Their focus is on helping youth create in digital environments, teaching them how to be good digital citizens, while also building their logic and computational skills. Currently, Digital Corps members are being trained on how to teach using Thimble, Scratch, and a locally-developed robotics kit called Hummingbird. The team will then be facilitating programs at schools–as part of their existing extended-day programming–as well as at libraries and makerspaces, and also creating shareable and remixable lesson plans with a choose-your-own-adventure style. Feel free to join their G+ community to learn more and find out how to get involved.
Shreyas Kutty, Firefox Student Ambassador and Webmaker Mentor extraordinaire, also joined us to talk a bit about KidZilla and his efforts to start a Webmaker School Club in Khammam, India. He recently hosted an event at a local high school where 300 students learned about basic web mechanics, HTML and CSS, then did some paper prototyping and got to see X-Ray Goggles and Thimble in action. We loved reading his blog post, which outlined all aspects of the event, including an important session with teachers to help them understand the purpose and benefits of starting a potential Webmaker Club at their school. We were also inspired by his beautiful photos, which provide a true, behind-the-scenes look at this event and also illustrate ways to teach the web offline, in cases when Internet and computer resources are scarce.
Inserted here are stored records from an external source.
(** * hans: command registry and dispatch engine ([hans/session.py])

    A shallow embedding of [CmdSession]: the registered command
    collections, the merged namespace [__cmds] rebuilt by [refresh], the
    token-wise resolver [parse], the dispatcher [handle], together with the
    error formatter of [hans/io.py].

    Python values that the engine shares or mutates are modelled with their
    identity: every [Command] object carries the address it lives at, and the
    token lists handed to and returned by [parse] live in a store of list
    objects.  Python [str] is modelled as a Rocq [string] of ASCII
    characters. *)

From Stdlib Require Import String Ascii List Bool Arith PeanoNat ZArith Lia.
Import ListNotations.
Open Scope string_scope.
Open Scope list_scope.

Set Warnings "-register-all".

(* ------------------------------------------------------------------ *)
(** ** Insertion-ordered dictionaries

    A Python [dict] keeps its keys in insertion order; [d[k] = v] updates an
    existing key in place and appends a new one. *)

Module Dict.

Section Ops.
Context {A : Type}.

(** [d.get(k)] *)
Fixpoint get (k : string) (d : list (string * A)) : option A :=
  match d with
  | [] => None
  | (k', v) :: rest => if String.eqb k k' then Some v else get k rest
  end.

(** [k in d] *)
Definition mem (k : string) (d : list (string * A)) : bool :=
  match get k d with Some _ => true | None => false end.
(** * Quakemon: the data synchronisation logic of [src/App.tsx]

    A shallow embedding of the non-presentational part of the [App]
    component: the magnitude classification, the change signature
    ([generateDataHash]), the XML and list-feed decoding, one refresh cycle
    ([fetchAllEarthquakeData]) as a transition on the component state, and
    the auto-update effect.

    Conventions.  A JavaScript string is a list of UTF-16 code units
    ([JSString.t]); the texts the program itself writes down (class names,
    console messages, tag names, the base64 signature) are kept as [string].
    A number is the binary64 value: [parseFloat] rounds the decimal it reads
    to the nearest one, ties to the even significand, as the engines do.
    The payloads handed to the component by the browser are taken already
    decoded: an XML body is the tree built by [DOMParser], a JSON body is a
    value of the declared type [RecentEarthquakeData].  The setters called
    without an [await] between them take effect together, in one render,
    and the [Notification] constructor does not throw. *)

From Stdlib Require Import Bool List Arith ZArith QArith Lia Permutation.
From Stdlib Require Import Ascii String.
Import ListNotations.

Local Close Scope Q_scope.
Local Open Scope string_scope.
Local Open Scope list_scope.
Local Open Scope bool_scope.

#[local] Set Warnings "-register-all,-notation-for-abbreviation".

(** ** Strings *)

Module JSString.

(** A code unit: [Latin a] is one of 0..255, [Above p] is the code unit
    255 + p. *)
Inductive char : Type :=
| Latin (a : ascii)
| Above (p : positive).

Definition code (c : char) : N :=
  match c with
  | Latin a => N_of_ascii a
  | Above p => (255 + Npos p)%N
  end.

Definition ofCode (n : N) : char :=
  if (n <? 256)%N then Latin (ascii_of_N n) else Above (N.succ_pos (n - 256)).

Definition char_eqb (a b : char) : bool :=
  match a, b with
  | Latin x, Latin y => Ascii.eqb x y
  | Above p, Above q => Pos.eqb p q
  | _, _ => false
  end.

Definition t : Type := list char.

(** The JavaScript string written with the characters of a [string]. *)
Fixpoint lit (s : string) : t :=
  match s with
  | EmptyString => []
  | String a r => Latin a :: lit r
  end.

(** The characters of a string that has no code unit above 255. *)
Fixpoint toLatin (s : t) : option string :=
  match s with
  | [] => Some EmptyString
  | Latin a :: r => option_map (String a) (toLatin r)
  | Above _ :: _ => None
  end.

(** White space as [String.prototype.trim] and [parseFloat] see it: TAB,
    LF, VT, FF, CR, SP, NBSP, the other space separators, LS, PS and the
    byte order mark. *)
Definition isWhiteSpace (c : char) : bool :=
  match code c with
  | 9%N | 10%N | 11%N | 12%N | 13%N | 32%N | 160%N
  | 5760%N
  | 8192%N | 8193%N | 8194%N | 8195%N | 8196%N | 8197%N
  | 8198%N | 8199%N | 8200%N | 8201%N | 8202%N
  | 8232%N | 8233%N | 8239%N | 8287%N | 12288%N | 65279%N => true
  | _ => false
  end.

Fixpoint trimStart (s : t) : t :=
  match s with
  | [] => []
  | c :: r => if isWhiteSpace c then trimStart r else s
  end.

Fixpoint trimEnd (s : t) : t :=
  match s with
  | [] => []
  | c :: r =>
      match trimEnd r with
      | [] => if isWhiteSpace c then [] else [c]
      | r' => c :: r'
      end
  end.

Definition trim (s : t) : t := trimEnd (trimStart s).

(** A string is truthy when it is not empty. *)
Definition truthy (s : t) : bool :=
  match s with [] => false | _ :: _ => true end.

(** [a || b] on strings. *)
Definition orElse (a b : t) : t := if truthy a then a else b.

(** [Array.prototype.join] on an array of strings. *)
Fixpoint join (sep : t) (l : list t) : t :=
  match l with
  | [] => []
  | [x] => x
  | x :: r => x ++ sep ++ join sep r
  end.

(** Whether the character [c] occurs in [s]. *)
Fixpoint includesChar (c : char) (s : t) : bool :=
  match s with
  | [] => false
  | d :: r => char_eqb c d || includesChar c r
  end.

End JSString.

Notation jsstring := JSString.t.
Notation js := JSString.lit.
Coercion JSString.lit : string >-> JSString.t.

(** The comma as a code unit. *)
Definition comma : JSString.char := JSString.Latin ","%char.

(** ** Numbers and [parseFloat] *)

Module JSNumber.

Inductive t : Type :=
| NaN
| Finite (q : Q)
| Infinity (negative : bool).

(** [a < b] *)
Definition lt (a b : t) : bool :=
  match a, b with
  | NaN, _ | _, NaN => false
  | Finite x, Finite y => negb (Qle_bool y x)
  | Finite _, Infinity n => negb n
  | Infinity n, Finite _ => n
  | Infinity n, Infinity m => n && negb m
  end.

(** [a >= b] *)
Definition ge (a b : t) : bool :=
  match a, b with
  | NaN, _ | _, NaN => false
  | Finite x, Finite y => Qle_bool y x
  | Finite _, Infinity n => n
  | Infinity n, Finite _ => negb n
  | Infinity n, Infinity m => negb n || m
  end.

Definition ofZ (z : Z) : t := Finite (inject_Z z).

(** The binary64 number nearest to [num / den], for [0 <= num] and
    [0 < den]: 53 significant bits, exponent of the last bit at least
    -1074, ties to the even significand, and infinity from 2^1024 on. *)
Definition roundBinary64 (num den : Z) : t :=
  if (num =? 0)%Z then Finite 0
  else
    let l := (Z.log2 num - Z.log2 den)%Z in
    let reaches :=
      if (0 <=? l)%Z then (den * 2 ^ l <=? num)%Z
      else (den <=? num * 2 ^ (- l))%Z in
    let magnitude := if reaches then l else (l - 1)%Z in
    let e := Z.max (magnitude - 52) (-1074) in
    let n := if (0 <=? e)%Z then num else (num * 2 ^ (- e))%Z in
    let d := if (0 <=? e)%Z then (den * 2 ^ e)%Z else den in
    let q := (n / d)%Z in
    let r := (n mod d)%Z in
    let m :=
      if (d <? 2 * r)%Z || ((d =? 2 * r)%Z && Z.odd q) then (q + 1)%Z else q in
    if (0 <=? e)%Z then
      if (2 ^ 1024 <=? m * 2 ^ e)%Z then Infinity false
      else Finite (inject_Z (m * 2 ^ e))
    else Finite (m # Z.to_pos (2 ^ (- e))).

(** The number written as [mantissa] times ten to the [exponent]. *)
Definition ofDecimal (mantissa : N) (exponent : Z) : t :=
  if (0 <=? exponent)%Z then roundBinary64 (Z.of_N mantissa * 10 ^ exponent) 1
  else roundBinary64 (Z.of_N mantissa) (10 ^ (- exponent)).

Definition digitValue (c : JSString.char) : option N :=
  match c with
  | JSString.Latin a =>
      let n := N_of_ascii a in
      if ((48 <=? n) && (n <=? 57))%N then Some (n - 48)%N else None
  | JSString.Above _ => None
  end.

(** The longest run of decimal digits at the front of [s]: the number
    read so far, how many digits were read, and what follows. *)
Fixpoint scanDigits (s : jsstring) (acc : N) (count : nat) : N * nat * jsstring :=
  match s with
  | [] => (acc, count, s)
  | c :: r =>
      match digitValue c with
      | Some d => scanDigits r (10 * acc + d)%N (S count)
      | None => (acc, count, s)
      end
  end.

(** An exponent part [e], [e+] or [e-] followed by at least one digit;
    anything else is not part of the literal and counts as exponent 0. *)
Definition scanExponent (s : jsstring) : Z :=
  match s with
  | JSString.Latin c :: r =>
      if (Ascii.eqb c "e" || Ascii.eqb c "E")%char then
        let '(neg, r') :=
          match r with
          | JSString.Latin "+"%char :: r' => (false, r')
          | JSString.Latin "-"%char :: r' => (true, r')
          | _ => (false, r)
          end in
        let '(e, n, _) := scanDigits r' 0%N 0 in
        match n with
        | O => 0%Z
        | S _ => if neg then (- Z.of_N e)%Z else Z.of_N e
        end
      else 0%Z
  | _ => 0%Z
  end.

Definition negate (v : t) : t :=
  match v with
  | NaN => NaN
  | Finite q => Finite (- q)%Q
  | Infinity n => Infinity (negb n)
  end.

Fixpoint startsWith (prefix s : jsstring) : bool :=
  match prefix, s with
  | [], _ => true
  | p :: prefix', c :: s' => JSString.char_eqb p c && startsWith prefix' s'
  | _ :: _, [] => false
  end.

(** The longest prefix that is an unsigned decimal literal. *)
Definition parseUnsigned (s : jsstring) : t :=
  if startsWith "Infinity" s then Infinity false
  else
    let '(ip, ni, r1) := scanDigits s 0%N 0 in
    let '(m, nf, r2) :=
      match r1 with
      | JSString.Latin "."%char :: r => scanDigits r ip 0
      | _ => (ip, O, r1)
      end in
    match (ni + nf)%nat with
    | O => NaN
    | S _ => ofDecimal m (scanExponent r2 - Z.of_nat nf)
    end.

(** [parseFloat(s)]: leading white space is skipped, then the longest
    prefix that is a signed decimal literal is read and rounded; [NaN]
    when there is none. *)
Definition parseFloat (s : jsstring) : t :=
  match JSString.trimStart s with
  | JSString.Latin "+"%char :: r => parseUnsigned r
  | JSString.Latin "-"%char :: r => negate (parseUnsigned r)
  | r => parseUnsigned r
  end.

End JSNumber.

(** ** Magnitude classification (lines 229-256) *)

Record MagnitudeInfo : Type := mkMagnitudeInfo {
  classification : string;
  color : string;
  bgColor : string;
  borderColor : string;
  icon : string
}.

Definition getMagnitudeInfo (darkMode : bool) (magnitude : jsstring) : MagnitudeInfo :=
  let mag := JSNumber.parseFloat magnitude in
  if JSNumber.lt mag (JSNumber.ofZ 5) then
    {| classification := "Gempa Ringan";
       color := if darkMode then "text-green-400" else "text-green-600";
       bgColor := if darkMode then "bg-green-900/20" else "bg-green-50";
       borderColor := if darkMode then "border-green-700" else "border-green-200";
       icon := "🟢" |}
  else if JSNumber.lt mag (JSNumber.ofZ 6) then
    {| classification := "Gempa Sedang";
       color := if darkMode then "text-yellow-400" else "text-yellow-600";
       bgColor := if darkMode then "bg-yellow-900/20" else "bg-yellow-50";
       borderColor := if darkMode then "border-yellow-700" else "border-yellow-200";
       icon := "🟡" |}
  else
    {| classification := "Gempa Kuat";
       color := if darkMode then "text-red-400" else "text-red-600";
       bgColor := if darkMode then "bg-red-900/20" else "bg-red-50";
       borderColor := if darkMode then "border-red-700" else "border-red-200";
       icon := "🔴" |}.

(** ** Feed records (lines 4-37) *)

Record EarthquakeData : Type := mkEarthquakeData {
  Tanggal : jsstring;
  Jam : jsstring;
  DateTime : jsstring;
  coordinates : jsstring;
  Lintang : jsstring;
  Bujur : jsstring;
  Magnitude : jsstring;
  Kedalaman : jsstring;
  Wilayah : jsstring;
  Potensi : jsstring;
  Dirasakan : jsstring;
  Shakemap : jsstring
}.

(** The fields of [RecentEarthquake] carry the prefix [re_]: the two
    interfaces share their field names. *)
Record RecentEarthquake : Type := mkRecentEarthquake {
  re_Tanggal : jsstring;
  re_Jam : jsstring;
  re_DateTime : jsstring;
  re_Coordinates : jsstring;
  re_Lintang : jsstring;
  re_Bujur : jsstring;
  re_Magnitude : jsstring;
  re_Kedalaman : jsstring;
  re_Wilayah : jsstring;
  re_Potensi : jsstring;
  re_Dirasakan : option jsstring
}.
Last week also marked the official 25th birthday of the world wide web! Mozilla has joined with Web at 25 and the Web We Want campaigns to enable and amplify the voice of the community and to celebrate how the web has become an integral part of all our lives, shaping how we learn, how we connect and how we communicate. While we know the web has and will continue to provide new opportunities, it also faces new challenges. Read more in Mitchell Baker and Mark Surman’s recent blog posts, and share your vision for the web you want by adding your voice to our interactive quilt.
How to get involved:
- Weigh in on what makes a great Webmaker Super Mentor! We’d like to build more formal support structures and pathways to describe what Super Mentors do and how to become one, and would love your input here.
- Help test our new events platform. We’re enhancing the system for posting and finding events in time for Maker Party 2014 and appreciate help testing and providing feedback.
- Join a weekly Teach the Web call! They’re hosted every Thursday–check the wiki for details on call times and an archive of previous agenda and notes.
We’ll hear about progress towards building Hive communities in India and Berlin!
Note that our next call is Thursday, March 20th, at 10:00 ET / 14:00 UTC, and we’ll be using a new conference line, so check the etherpad and wiki for details.